(Data for the task)

(* ===== verification/DiskMerge.v ===== *)
(** * What publishing a snapshot keeps

    The fold of [DiskSnapshot] evaluated: which names are pending in the
    generation [FinishSnapshot] publishes, and under which schedule. *)

From S2P Require Import Prelude WorkTypes DiskKeys DiskStore DiskSpec DiskBatch DiskPut.
From S2P Require Import DiskRefine DiskScan DiskSnapshot.

Section merge_facts.
Context {DC : DiskCodec} {DL : DiskCodecLaws}.

(** ** One step *)

Lemma mergeStep_d s Go st l : mergeStep s "d/" Go st l = dataStep Go st l.
Proof. done. Qed.
Lemma mergeStep_w s Go st l : mergeStep s "w/" Go st l = workStep s Go st l.
Proof. done. Qed.
Lemma mergeStep_r s Go st l : mergeStep s "r/" Go st l = relatedStep st l.
Proof. done. Qed.

Lemma mergeStep_items s family Go st l : g_items (mergeStep s family Go st l).1 = g_items st.1.
Proof.
  destruct st as [G n]. unfold mergeStep, relatedStep, dataStep, workStep.
  repeat case_match; done.
Qed.
Lemma mergeStep_elsewhere s family Go st l l' :
  l' ≠ l → g_work (mergeStep s family Go st l).1 !! l' = g_work st.1 !! l'.
Proof.
  intros Hne. destruct st as [G n]. unfold mergeStep, relatedStep, dataStep, workStep.
  repeat case_match; try done; simpl; by rewrite lookup_partial_alter_ne.
Qed.
Lemma relateG_keeps G keys t k :
  is_Some (g_related G !! k) → is_Some (g_related (relateG G keys t) !! k).
Proof.
  unfold relateG. simpl. generalize (g_related G) as m. induction keys as [|key keys IH]; intros m Hm; [done|].
  simpl. apply IH. destruct (decide (relatedLogical key = k)) as [<-|];
    [rewrite lookup_insert_eq; eauto|by rewrite lookup_insert_ne].
Qed.
Lemma mergeStep_related s family Go st l k :
  is_Some (g_related st.1 !! k) → is_Some (g_related (mergeStep s family Go st l).1 !! k).
Proof.
  destruct st as [G n]. unfold mergeStep, relatedStep, dataStep, workStep. intros Hk.
  repeat case_match; try done; repeat apply relateG_keeps; try done.
  simpl. destruct (decide (l = k)) as [<-|]; [rewrite lookup_insert_eq; eauto|by rewrite lookup_insert_ne].
Qed.

(** ** Folds *)

Lemma mergeFold_items s family Go st ls : g_items (foldl (mergeStep s family Go) st ls).1 = g_items st.1.
Proof.
  revert st. induction ls as [|l ls IH]; intros st; [done|]. simpl. by rewrite IH, mergeStep_items.
Qed.
Lemma mergeFold_elsewhere s family Go st ls l' :
  l' ∉ ls → g_work (foldl (mergeStep s family Go) st ls).1 !! l' = g_work st.1 !! l'.
Proof.
  revert st. induction ls as [|l ls IH]; intros st Hl; [done|]. apply not_elem_of_cons in Hl as [Hne Hl].
  simpl. rewrite IH by done. by apply mergeStep_elsewhere.
Qed.
Lemma mergeFold_related s family Go st ls k :
  is_Some (g_related st.1 !! k) → is_Some (g_related (foldl (mergeStep s family Go) st ls).1 !! k).
Proof.
  revert st. induction ls as [|l ls IH]; intros st Hk; [done|]. simpl. apply IH.
  by apply mergeStep_related.
Qed.
Lemma mergeFold_r_work s Go st ls : g_work (foldl (mergeStep s "r/" Go) st ls).1 = g_work st.1.
Proof.
  revert st. induction ls as [|x ls IH]; intros st; [done|]. simpl. rewrite IH. by destruct st.
Qed.
(** A name is changed by its own step only. *)
Lemma mergeFold_at s family Go st ls l :
  NoDup ls → l ∈ ls →
  ∃ st', g_items st'.1 = g_items st.1 ∧ g_work st'.1 !! l = g_work st.1 !! l ∧ (st.2 ≤ st'.2)%Z ∧
    g_work (foldl (mergeStep s family Go) st ls).1 !! l = g_work (mergeStep s family Go st' l).1 !! l.
Proof.
  revert st. induction ls as [|x ls IH]; intros st Hnd Hl; [set_solver|].
  apply NoDup_cons in Hnd as [Hx Hnd]. simpl. apply elem_of_cons in Hl as [->|Hl].
  - exists st. split_and!; [done..|]. by apply mergeFold_elsewhere.
  - destruct (IH (mergeStep s family Go st x) Hnd Hl) as (st' & E1 & E2 & E3 & E4).
    assert (l ≠ x) by congruence. exists st'. split_and!; [..|done].
    + by rewrite E1, mergeStep_items.
    + by rewrite E2, mergeStep_elsewhere.
    + pose proof (mergeFold_mono s family Go st [x]) as Hm. simpl in Hm. lia.
Qed.

(** ** The published generation *)

(** The projections of a name agree in both generations. *)
Definition sameItem (prior current : option DiskItem) : Prop :=
  match prior, current with
  | Some p, Some c => projectionChanged p c = false
  | _, _ => False
  end.
Lemma unchanged_iff c p :
  relationsChanged c p = false ∧
  (bool_decide (i_Version c = i_Version p) && bool_decide (i_Value c = i_Value p)) = true ↔
  projectionChanged p c = false.
Proof.
  unfold projectionChanged, relationsChanged. repeat case_bool_decide; simpl; split; intros;
    try done; destruct_and?; congruence.
Qed.

Section published.
Context (s : Disk) (a : Spec) (g : Z) (G : Gen) (n : Z).
Hypothesis HM : mergedBy s a g G n.
Notation Go := (priorGen a).
Notation staged := (gen a g).

Lemma published_items : g_items G = g_items staged.
Proof.
  destruct HM as (dn & wn & rn & _ & _ & _ & E).
  apply (f_equal (g_items ∘ fst)) in E. simpl in E. by rewrite !mergeFold_items in E.
Qed.

(** Unfinished work is carried over: under a fresh token, on its own schedule
    unless the item changed. *)
Lemma published_carried l w :
  g_work Go !! l = Some w →
  ∃ t, (a_sequence a < t)%Z ∧
    g_work G !! l = Some (carried s (g_items (gen a (a_active a)) !! l) (g_items staged !! l) w t).
Proof.
  intros Hw. destruct HM as (dn & wn & rn & _ & [Hwn1 Hwn2] & [Hrn1 Hrn2] & E).
  set (Ga := gen a (a_active a)) in *.
  set (st1 := foldl (mergeStep s "d/" Ga) (staged, a_sequence a) dn) in *.
  assert (a_sequence a ≤ st1.2)%Z as Hn1 by apply (mergeFold_mono s "d/" Ga (staged, a_sequence a) dn).
  destruct (mergeFold_at s "w/" Ga st1 wn l Hwn1) as (st' & E1 & E2 & E3 & E4).
  { rewrite Hwn2. eauto. }
  apply (f_equal (λ x, g_work x.1 !! l)) in E. simpl in E.
  set (st2 := foldl (mergeStep s "w/" Ga) st1 wn) in *.
  exists (st'.2 + 1)%Z. split; [lia|]. rewrite <- E, mergeFold_r_work, E4, mergeStep_w. destruct st' as [G' n'].
  assert (g_work Ga !! l = Some w) as Hwa by exact Hw.
  unfold workStep. rewrite Hwa. simpl. rewrite lookup_partial_alter_eq. simpl in E1.
  rewrite E1. unfold st1. by rewrite mergeFold_items.
Qed.

Lemma published_related k : is_Some (g_related Go !! k) → is_Some (g_related G !! k).
Proof.
  intros Hk. destruct HM as (dn & wn & rn & _ & _ & [Hrn1 Hrn2] & E).
  apply (f_equal (λ x, g_related x.1 !! k)) in E. simpl in E. rewrite <- E. clear E.
  assert (k ∈ rn) as Hin by (by rewrite Hrn2).
  set (st := foldl (mergeStep s "w/" _) _ wn). clearbody st. revert st Hin. clear.
  induction rn as [|x rn IH]; intros st Hin; [set_solver|]. simpl.
  apply elem_of_cons in Hin as [->|Hin]; [|by apply IH].
  apply mergeFold_related. destruct st as [G' n']. rewrite mergeStep_r. simpl. rewrite lookup_insert_eq. eauto.
Qed.

(** What is pending once a snapshot is published: the unfinished work, the
    deleted resources, and the staged ones except those that are unchanged. *)
Lemma published_pending l :
  is_Some (g_work G !! l) ↔
    is_Some (g_work Go !! l) ∨
    (is_Some (g_items Go !! l) ∧ g_items staged !! l = None) ∨
    (is_Some (g_work staged !! l) ∧ ¬ sameItem (g_items Go !! l) (g_items staged !! l)).
Proof.
  destruct (g_work Go !! l) as [w|] eqn:Hw.
  { destruct (published_carried l w Hw) as (t & _ & ->). split; [eauto|]. eauto. }
  destruct HM as (dn & wn & rn & [Hdn1 Hdn2] & [Hwn1 Hwn2] & [Hrn1 Hrn2] & E).
  set (Ga := gen a (a_active a)) in *.
  apply (f_equal (λ x, g_work x.1 !! l)) in E. simpl in E. rewrite <- E. clear E.
  set (st1 := foldl (mergeStep s "d/" Ga) (staged, a_sequence a) dn).
  rewrite mergeFold_r_work, mergeFold_elsewhere by (rewrite Hwn2; unfold Ga in *; simpl in Hw; rewrite Hw; by intros []).
  unfold st1. clear st1. assert (g_work Ga !! l = None) as Hwa by exact Hw.
  destruct (g_items Go !! l) as [p|] eqn:Hp.
  - destruct (mergeFold_at s "d/" Ga (staged, a_sequence a) dn l Hdn1) as ([G' n'] & E1 & E2 & _ & ->).
    { rewrite Hdn2, Hp. eauto. }
    assert (g_items Ga !! l = Some p) as Hpa.
    { unfold priorGen in Hp. simpl in Hp. fold Ga in Hp. destruct (a_active a =? 0)%Z; [done|exact Hp]. }
    rewrite mergeStep_d. simpl in E1, E2. unfold dataStep. rewrite Hpa, E1.
    destruct (g_items staged !! l) as [c|] eqn:Hc.
    + pose proof (unchanged_iff c p) as Hu. unfold sameItem.
      destruct (relationsChanged c p).
      * simpl. rewrite E2. split; [|naive_solver]. intros ?. right; right. split; [done|].
        rewrite <- Hu. naive_solver.
      * destruct (bool_decide (i_Version c = i_Version p) && _).
        -- rewrite Hwa. simpl. rewrite lookup_partial_alter_eq. split; [by intros []|]. naive_solver.
        -- simpl. rewrite E2. split; [|naive_solver]. intros ?. right; right. split; [done|].
           rewrite <- Hu. naive_solver.
    + simpl. rewrite lookup_partial_alter_eq. split; [eauto|]. eauto.
  - rewrite mergeFold_elsewhere by (rewrite Hdn2, Hp; by intros []). simpl. naive_solver.
Qed.
End published.
End merge_facts.
(** ** Opening *)

Definition initialSpec : Spec := mkSpec ∅ 0 0 0 0 0 None ∅ ∅.
Lemma okSpec_initial kind : okSpec kind initialSpec.
Proof.
  assert (∀ g, gen initialSpec g = emptyGen) as Hg by done.
  split; simpl; unfold isU64; try done; try lia.
Qed.
Lemma View_initial : View {["schema" := "2"]} initialSpec initialSpec.
Proof.
  assert (∀ r, okRow r → r ≠ RMeta MSchema → ({["schema" := "2"]} : DB) !! rowKey r = None) as Hnone.
  { intros r Hr Hne. apply lookup_singleton_ne. change "schema" with (rowKey (RMeta MSchema)).
    by apply rowKey_ne. }
  split.
  - intros r Hr Hi. destruct (decide (r = RMeta MSchema)) as [->|Hne]; [done|]. rewrite Hnone by done.
    destruct r as [[]|b|g f]; try done. destruct Hi as [_ Hf]. by destruct f.
  - intros m Hm. unfold getNumber. change (metaKey m) with (rowKey (RMeta m)).
    rewrite Hnone; [by destruct m|done|by intros [= ->]].
  - intros g f Hg _ Hf. unfold getNumber. rewrite (Hnone (RGen g f)); [by destruct f| |done].
    split; [done|by destruct f].
  - intros k v [<- _]%lookup_singleton_Some. by exists (RMeta MSchema).
Qed.

(** [openSchema] accepts an empty database and one a store wrote. *)
Theorem OpenDiskStore_empty kind now s :
  (0 < now < 2 ^ 62)%Z → OpenDiskStore ∅ kind now = Ok s → Repr s initialSpec.
Proof.
  intros Hnow. unfold OpenDiskStore. destruct (bool_decide _); [done|]. destruct (negb _); [done|].
  unfold openSchema. rewrite lookup_empty, bool_decide_eq_true_2 by done. cbn [bind_result].
  change (<["schema" := "2"]> ∅) with ({["schema" := "2"]} : DB).
  pose proof View_initial as HV. unfold readCounts.
  pose proof (v_meta _ _ _ HV MActive eq_refl) as Ha. cbn [metaKey metaNum] in Ha. rewrite Ha. cbn [bind_result].
  rewrite pendingCountKey, poisonCountKey.
  rewrite !(v_count _ _ _ HV) by (done || unfold isU64; simpl; lia). cbn [bind_result].
  intros [= <-]. split; simpl; [done|apply okSpec_initial|done|done].
Qed.
Theorem OpenDiskStore_again s a kind now s' :
  Repr s a → s_kind s = kind → (0 < now < 2 ^ 62)%Z →
  OpenDiskStore (s_db s) kind now = Ok s' → Repr s' a.
Proof.
  intros [HV HO HC HN] Hk Hnow. unfold OpenDiskStore. destruct (bool_decide _); [done|].
  destruct (negb _); [done|]. unfold openSchema.
  pose proof (v_row _ _ _ HV (RMeta MSchema) I I) as Hs. change (rowKey (RMeta MSchema)) with "schema" in Hs.
  rewrite Hs. simpl rowOf. cbv iota beta. rewrite (bool_decide_eq_true_2 ("2" = "2")) by done. cbn [bind_result]. unfold readCounts.
  pose proof (v_meta _ _ _ HV MActive eq_refl) as Ha. cbn [metaKey metaNum] in Ha. rewrite Ha. cbn [bind_result].
  rewrite pendingCountKey, poisonCountKey.
  rewrite !(v_count _ _ _ HV) by (done || (by eapply active_range) || apply HO). cbn [bind_result].
  intros [= <-]. by split; simpl; subst.
Qed.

(End Data for the task)

> About this task
Go through the records, tally the lines holding the word "repeat", and give only the tally.

> Written answer
4